MPS: Care for children with cerebral plasy must be improved


To coincide with World Cerebral Palsy Day, a cross-party group of MPs has released a new report calling on the Government and local authorities to do more to improve access to care for children with Cerebral Palsy and their families.

The publication by the All-Parliamentary Group on Cerebral Palsy examines how best practice can be spread in the vital Education, Health and Care Plans (EHCPs) which spell out a child’s needs, as well as teaching and learning for children with cerebral palsy. This represents the next stage in the APPG’s work of examining the impact of Cerebral Palsy as a lifelong condition.
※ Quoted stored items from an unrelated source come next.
(* ===== verification/Printf.v ===== *)
(** * Formatted output: core/vsprintf.c.

    The numeric formatters fill a buffer backwards from its end; here they
    return the characters between the returned pointer and the end.  A
    printf context's handler is given the characters one by one; here
    [vcprintf] returns them all, with [None] for a read or write outside
    the temporary buffer, the format string or the argument list. *)
From S2P Require Import Prelude Strings.

Definition CHAR_LEN : Z := 0.
Definition SHORT_LEN : Z := 1.
Definition INT_LEN : Z := 2.
Definition LONG_LEN : Z := 3.
Definition LONGLONG_LEN : Z := 4.
Definition SIZE_T_LEN : Z := 5.

Definition type_sizes : list Z := [1; 2; 4; 4; 8; 4].

Definition LCASE : Z := 32.
Definition ALT_FORM : Z := 2.
Definition ZPAD : Z := 16.

(** A 64-bit number has at most sixteen hexadecimal digits. *)
Fixpoint hex_loop (fuel : nat) (num case_mod : Z) (ptr : list Z) : list Z :=
  match fuel with
  | O => ptr
  | S fuel =>
      let ptr := Z.lor (default 0 (cstr "0123456789ABCDEF" !! Z.to_nat (Z.land num 15))) case_mod :: ptr in
      let num := Z.shiftr num 4 in
      if ctrue num then hex_loop fuel num case_mod ptr else ptr
  end.

(** Padding to a field width. *)
Definition pad_to (width pad : Z) (ptr : list Z) : list Z :=
  replicate (Z.to_nat (width - zlen ptr)) pad ++ ptr.

Definition format_hex (num width flags : Z) : list Z :=
  let case_mod := Z.land flags LCASE in
  let pad := Z.lor (Z.land flags ZPAD) 32 in
  let ptr := pad_to width pad (hex_loop 16 num case_mod []) in
  if ctrue (Z.land flags ALT_FORM) then 48 :: Z.lor 88 case_mod :: ptr else ptr.

(** C division truncates; a 32-bit number has at most ten digits. *)
Fixpoint decimal_loop (fuel : nat) (num : Z) (ptr : list Z) : list Z :=
  match fuel with
  | O => ptr
  | S fuel =>
      let ptr := u8 (48 + Z.rem num 10) :: ptr in
      let num := Z.quot num 10 in
      if ctrue num then decimal_loop fuel num ptr else ptr
  end.

Definition format_decimal (num width flags : Z) : list Z :=
  let zpad := Z.land flags ZPAD in
  let pad := Z.lor zpad 32 in
  let negative := num <? 0 in
  let ptr := decimal_loop 10 (if negative then s32 (- num) else num) [] in
  let ptr := if negative && negb (ctrue zpad) then 45 :: ptr else ptr in
  let ptr := pad_to width pad ptr in
  if negative && ctrue zpad then 45 :: tail ptr else ptr.

(** ** Arguments, by the type they are fetched with. *)
Inductive va_arg :=
| ArgInt (x : Z)
| ArgLongLong (x : Z)
| ArgStr (s : option (list Z))
| ArgWStr (s : option (list Z)).

(** The state of a conversion: flags, width and the length modifier as an
    index into [type_sizes]. *)
Fixpoint parse_flags (fmt : list Z) (flags : Z) : list Z * Z :=
  match fmt with
  | 35 :: fmt' => parse_flags fmt' (Z.lor flags ALT_FORM)
  | 48 :: fmt' => parse_flags fmt' (Z.lor flags ZPAD)
  | _ => (fmt, flags)
  end.

Fixpoint parse_width (fmt : list Z) (width : Z) : list Z * Z :=
  match fmt with
  | c :: fmt' => if isdigit c then parse_width fmt' (s32 (width * 10 + (c - 48))) else (fmt, width)
  | [] => ([], width)
  end.

Fixpoint parse_length (fmt : list Z) (length : Z) : list Z * Z :=
  match fmt with
  | 104 :: fmt' => parse_length fmt' (length - 1)
  | 108 :: fmt' => parse_length fmt' (length + 1)
  | 122 :: fmt' => parse_length fmt' SIZE_T_LEN
  | _ => (fmt, length)
  end.
(* ===== verification/BtRx.v ===== *)
(** * Messages received by the BitTorrent client: pieces and how they are
    segmented, messages of other kinds, handshakes, and the download. *)
From S2P Require Import Prelude LinkedList Bitmap Retry Strings Uri BitTorrent BtLemmas.

Section Rx.
Context {N : Type} (env : bt_env N).
Implicit Types (w : bt_world N) (p : loc) (x : bt_peer).

(** A peer past the handshake, and one that is between two messages. *)
Definition ready x : Prop :=
  peer_state x <> BT_PEER_HANDSHAKE_SENT /\ peer_state x <> BT_PEER_HANDSHAKE_EXPECTED.
Definition idle x : Prop := ready x /\ rx_len x = 0 /\ remaining x = 0 /\ rx_buffer x = Some [].

(** Buffers delivered one after the other. *)
Fixpoint deliver_all (fuel : nat) p (iobufs : list (list Z)) : B N (list (rc * bool)) :=
  match iobufs with
  | [] => mret []
  | d :: iobufs =>
      r ← bt_peer_socket_deliver env fuel p d;
      rs ← deliver_all fuel p iobufs;
      mret (r :: rs)
  end.

(** One round of the loop past the handshake. *)
Lemma deliver_round fuel p handshake data w x :
  peers w !! p = Some x -> ready x -> data <> [] ->
  deliver_loop env (S fuel) p handshake data w =
    (r ← rx_default env p data;
     match r with
     | inl d => deliver_loop env fuel p handshake d
     | inr res => mret res
     end) w.
Proof.
  intros Hx [H1 H2] Hd. cbn [deliver_loop]. destruct data as [|c data]; [done|]. brun (get_peer_run _ _ _ Hx).
  by destruct (Z.eqb_spec (peer_state x) BT_PEER_HANDSHAKE_SENT), (Z.eqb_spec (peer_state x) BT_PEER_HANDSHAKE_EXPECTED).
Qed.

Lemma deliver_end fuel p handshake w : deliver_loop env (S fuel) p handshake [] w = Done (w, (RC_OK, true)).
Proof. done. Qed.

(** A piece replaces the state of its peer, whatever it was. *)
Lemma piece_effect_peers p x y index w : piece_peer y = piece_peer x ->
  piece_effect env p y index (set_peers (<[p := y]> (peers w)) w) = piece_effect env p x index w.
Proof.
  intros Hy. unfold piece_effect. brun (getw_run _). brun (getw_run _). change (bt (set_peers _ w)) with (bt w).
  destruct (bitmap_set (bt_bitmap (bt w)) index) as [bm|]; [|done].
  brun (valid_run (Some bm) bm _ eq_refl). brun (valid_run (Some bm) bm _ eq_refl). do 4 brun (modifyw_run _ _).
  cbn [peers set_peers set_bt set_bt_allocs bt bt_allocs sock bt_refs bt_randoms]. by rewrite insert_insert_eq, Hy.
Qed.

(** More of a message that is not complete yet. *)
Lemma rx_more p x w b d :
  peers w !! p = Some x -> rx_len x <> 0 -> zlen d < remaining x -> rx_buffer x = Some b ->
  zlen b + zlen d <= RX_ROOM ->
  rx_default env p d w =
    Done (set_peers (<[p := set_rx_buffer (Some (b ++ d)) (set_remaining (remaining x - zlen d) x)]> (peers w)) w, inl []).
Proof.
  intros Hx Hl Hr Hb Hroom. unfold rx_default, rx_prefix. rewrite bind_assoc. brun (get_peer_run _ _ _ Hx).
  destruct (Z.eqb_spec (rx_len x) 0); [done|]. cbn [negb]. rewrite bind_ret.
  brun (get_peer_run _ _ _ Hx). destruct (Z.eqb_spec (remaining x) 0); [lia|]. destruct (Z.leb_spec (remaining x) (zlen d)); [lia|].
  brun (update_peer_run _ _ _ _ Hx). brun (pull_all _ _).
  unfold rx_append. abrun (get_again _ _ _ _). abrun (valid_run _ b _ Hb).
  destruct (Z.leb_spec (zlen b + zlen d) RX_ROOM); [|lia]. brun (update_again _ _ _ _ _). done.
Qed.

(** The length prefix of a message, and its identifier. *)
Lemma prefix_run p x w len id d :
  peers w !! p = Some x -> rx_len x = 0 -> 0 < len < 2 ^ 32 ->
  rx_prefix p (be_bytes 4 len ++ id :: d) w =
    Done (set_peers (<[p := set_remaining len (set_rx_id id (set_rx_len len x))]> (peers w)) w, Some (id :: d, zlen (id :: d))).
Proof.
  intros Hx Hl Hlen. unfold rx_prefix. brun (get_peer_run _ _ _ Hx). rewrite Hl. change (negb (0 =? 0)) with false. cbn iota.
  assert (zlen (be_bytes 4 len ++ id :: d) = 4 + zlen (id :: d)) as Hz by (rewrite length_app; simpl; lia).
  destruct (Z.ltb_spec (zlen (be_bytes 4 len ++ id :: d)) BT_PREFIXLEN); [change BT_PREFIXLEN with 4 in *; lia|].
  brun (pull_run BT_PREFIXLEN (be_bytes 4 len) _ _ eq_refl). rewrite be_val_bytes. change (2 ^ (8 * Z.of_nat 4)) with (2 ^ 32).
  rewrite Z.mod_small by lia. brun (update_peer_run _ _ _ _ Hx). destruct (Z.eqb_spec len 0); [lia|].
  assert ((be_bytes 4 len ++ id :: d) !! 4%nat = Some id) as Hid by by rewrite lookup_app_r.
  brun (valid_run _ id _ Hid). brun (update_again _ _ _ _ _). rewrite Hz.
  by replace (4 + zlen (id :: d) - BT_PREFIXLEN) with (zlen (id :: d)) by (unfold BT_PREFIXLEN; lia).
Qed.
Lemma frag_locs (es : list entry) : frag_at <$> (frag_of <$> es) = fst <$> es.
Proof. by rewrite <- list_fmap_compose. Qed.

Section Reassembly.
Context {N : Type} (env : ip_env N).
Implicit Types (w : ip_world N) (m : table) (f : fragment).

Definition entry_ok w (e : entry) : Prop :=
  (exists h, iphdr_at e.2.2.1 = Some h /\ e.2.1 = (ip_src h, ident h)) /\
  zlen e.2.2.2 < 2 ^ 18 /\ is_Some (tmr (ip_timers w) !! e.1).

Record entries w m (es : list entry) : Prop := Entries {
  en_frags : ipv4_fragments w = frag_of <$> es;
  en_table : m = list_to_map (snd <$> es);
  en_keys : NoDup ((snd <$> es).*1);
  en_locs : NoDup (fst <$> es);
  en_ok : Forall (entry_ok w) es }.

Definition reassembles w m : Prop := exists es, entries w m es.

(** The search finds the entry of the table. *)
Lemma fragment_loop_find w h es :
  Forall (entry_ok w) es ->
  fragment_loop h (frag_of <$> es) =
    Some (frag_of <$> List.find (fun e => bool_decide (e.2.1 = (ip_src h, ident h))) es).
Proof.
  intros Hok. induction Hok as [|e es [(h0 & Hh & Hk) _] Hok IH]; [done|].
  cbn [fmap list_fmap fragment_loop List.find]. change (frag_iobuf (frag_of e)) with (set_buffer_len (e.2.2.1 ++ e.2.2.2)).
  rewrite (iphdr_set_len _ h0) by by apply iphdr_at_app. cbn [mbind option_bind ip_src ident].
  rewrite Hk. destruct (Z.eqb_spec (ip_src h) (ip_src h0)), (Z.eqb_spec (ident h) (ident h0)); cbn [andb].
  - rewrite bool_decide_eq_true_2 by congruence. done.
  - rewrite bool_decide_eq_false_2 by congruence. done.
  - rewrite bool_decide_eq_false_2 by congruence. done.
  - rewrite bool_decide_eq_false_2 by congruence. done.
Qed.

Lemma fragment_search w m h es :
  entries w m es ->
  fragment_loop h (ipv4_fragments w) =
    Some (frag_of <$> List.find (fun e => bool_decide (e.2.1 = (ip_src h, ident h))) es).
Proof. intros He. rewrite (en_frags _ _ _ He). apply (fragment_loop_find w), He. Qed.

(** What the search finds is in the table. *)
Lemma find_entry w m es k :
  entries w m es ->
  match List.find (fun e => bool_decide (e.2.1 = k)) es with
  | None => m !! k = None
  | Some e => exists es1 es2, es = es1 ++ e :: es2 /\ e.2.1 = k /\ m !! k = Some e.2.2
  end.
Proof.
  intros [_ -> Hk _ _]. destruct (List.find _ es) as [e|] eqn:E.
  - apply List.find_some in E as [Hin Hb]. apply bool_decide_eq_true in Hb. apply list_elem_of_In in Hin.
    apply list_elem_of_split in Hin as (es1 & es2 & ->). exists es1, es2. split_and!; [done..|].
    rewrite <- Hb. apply elem_of_list_to_map; [done|]. rewrite fmap_app, fmap_cons. rewrite <- (surjective_pairing e.2). set_solver.
  - apply not_elem_of_list_to_map. rewrite <- list_fmap_compose. intros (e & -> & He)%list_elem_of_fmap.
    eapply List.find_none in E; [|by apply list_elem_of_In]. apply bool_decide_eq_false in E. done.
Qed.

(** Replacing the contents of an entry. *)
Lemma table_update (es1 es2 : list (dg_key * (list Z * list Z))) k v v' :
  NoDup (es1 ++ (k, v) :: es2).*1 ->
  list_to_map (M := table) (es1 ++ (k, v') :: es2) = <[k := v']> (list_to_map (es1 ++ (k, v) :: es2)).
Proof.
  intros Hnd. rewrite !list_to_map_app. cbn [list_to_map foldr uncurry].
  rewrite fmap_app, fmap_cons in Hnd. apply NoDup_app in Hnd as (_ & Hd & _).
  assert (list_to_map (M := table) es1 !! k = None) as Hn.
  { apply not_elem_of_list_to_map. intros Hin. apply (Hd k Hin). by left. }
  rewrite insert_union_r by done. cbn [fst snd]. by rewrite insert_insert_eq.
Qed.

Lemma table_delete (es1 es2 : list (dg_key * (list Z * list Z))) k v :
  NoDup (es1 ++ (k, v) :: es2).*1 ->
  list_to_map (M := table) (es1 ++ es2) = delete k (list_to_map (es1 ++ (k, v) :: es2)).
Proof.
  intros Hnd. rewrite !list_to_map_app. cbn [list_to_map foldr uncurry fst snd].
  rewrite fmap_app, fmap_cons in Hnd. apply NoDup_app in Hnd as (_ & Hd & [Hk _]%NoDup_cons).
  rewrite delete_union, delete_insert_id by by apply not_elem_of_list_to_map.
  rewrite delete_id; [done|]. apply not_elem_of_list_to_map. intros Hin. apply (Hd k Hin). by left.
Qed.

(** Timers of reassembly buffers. *)
Lemma set_timer_some t x s q : is_Some (tmr s !! q) -> is_Some (tmr (set_timer t x s) !! q).
Proof. intros H. simpl. destruct (decide (q = t)) as [->|]; [rewrite lookup_insert_eq|rewrite lookup_insert_ne]; done. Qed.

Lemma start_fixed_some tps now t tmo s :
  is_Some (tmr s !! t) ->
  exists s', start_timer_fixed tps now t tmo s = Some s' /\ forall q, is_Some (tmr s !! q) -> is_Some (tmr s' !! q).
Proof.
  intros [x Hx]. unfold start_timer_fixed, start_timer. rewrite Hx. cbn [mbind option_bind].
  destruct (running x); cbn [tmr set_timer]; rewrite lookup_insert_eq; cbn [mbind option_bind];
    (eexists; split; [done|]; intros q Hq; by repeat apply set_timer_some).
Qed.

Lemma stop_some now t s :
  is_Some (tmr s !! t) ->
  exists s', stop_timer now t s = Some s' /\ forall q, is_Some (tmr s !! q) -> is_Some (tmr s' !! q).
Proof.
  intros [x Hx]. unfold stop_timer. rewrite Hx. cbn [mbind option_bind]. destruct (negb (running x)); [by eexists|].
  destruct (ctrue (tm_count x)); (eexists; split; [done|]; intros q Hq; by apply set_timer_some).
Qed.

Lemma restart_run w p :
  is_Some (tmr (ip_timers w) !! p) ->
  exists s, restart_fragment env p w = Some (set_ip_timers s w) /\
    forall q, is_Some (tmr (ip_timers w) !! q) -> is_Some (tmr s !! q).
Proof.
  intros H. unfold restart_fragment. destruct (start_fixed_some (ip_ticks_per_sec env) (ip_now w) p (IP_FRAG_TIMEOUT env) (ip_timers w) H) as (s & -> & Hs).
  by exists s.
Qed.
As a complex lifelong neurological condition, Cerebral Palsy can have a severe impact on an individual’s learning, future opportunities, and quality of life with each person’s needs and support requirements differing. Therefore, it is imperative that children with Cerebral Palsy receive the very best early intervention that is tailored to their needs, alongside high-quality ongoing therapeutic, medical, and educational provision from experienced and specialist professionals that is regularly reviewed as they develop.

Drawing on the testimony of experts, parents and those with lived experience of Cerebral Palsy, the APPG’s report finds that there are gaps in the existing process and service provision that are letting children with Cerebral Palsy and their families down.

To remedy this, and to end the postcode lottery of access to support, the APPG makes a series of recommendations that will revitalise the current support system and remove the barriers that children and young people with Cerebral Palsy and their families encounter.

These solutions are rooted in the vision of a pragmatic, joined-up approach where the state sector is adequately funded to facilitate access to provision spans across the state, voluntary and independent sectors.

Specific recommendations include:

  • The Government appointing a national Cerebral Palsy Action Champion to join the dots between policies on addressing cerebral palsy as a lifelong condition across different departments.
  • The creation of Neurodisability Care Index (NCI) to bring together information about the resources and support available for those with cerebral palsy.
  • Every local authority must sign up to a Cerebral Palsy Covenant to ensure a common standard of access to services is maintained across England, ending the postcode lottery.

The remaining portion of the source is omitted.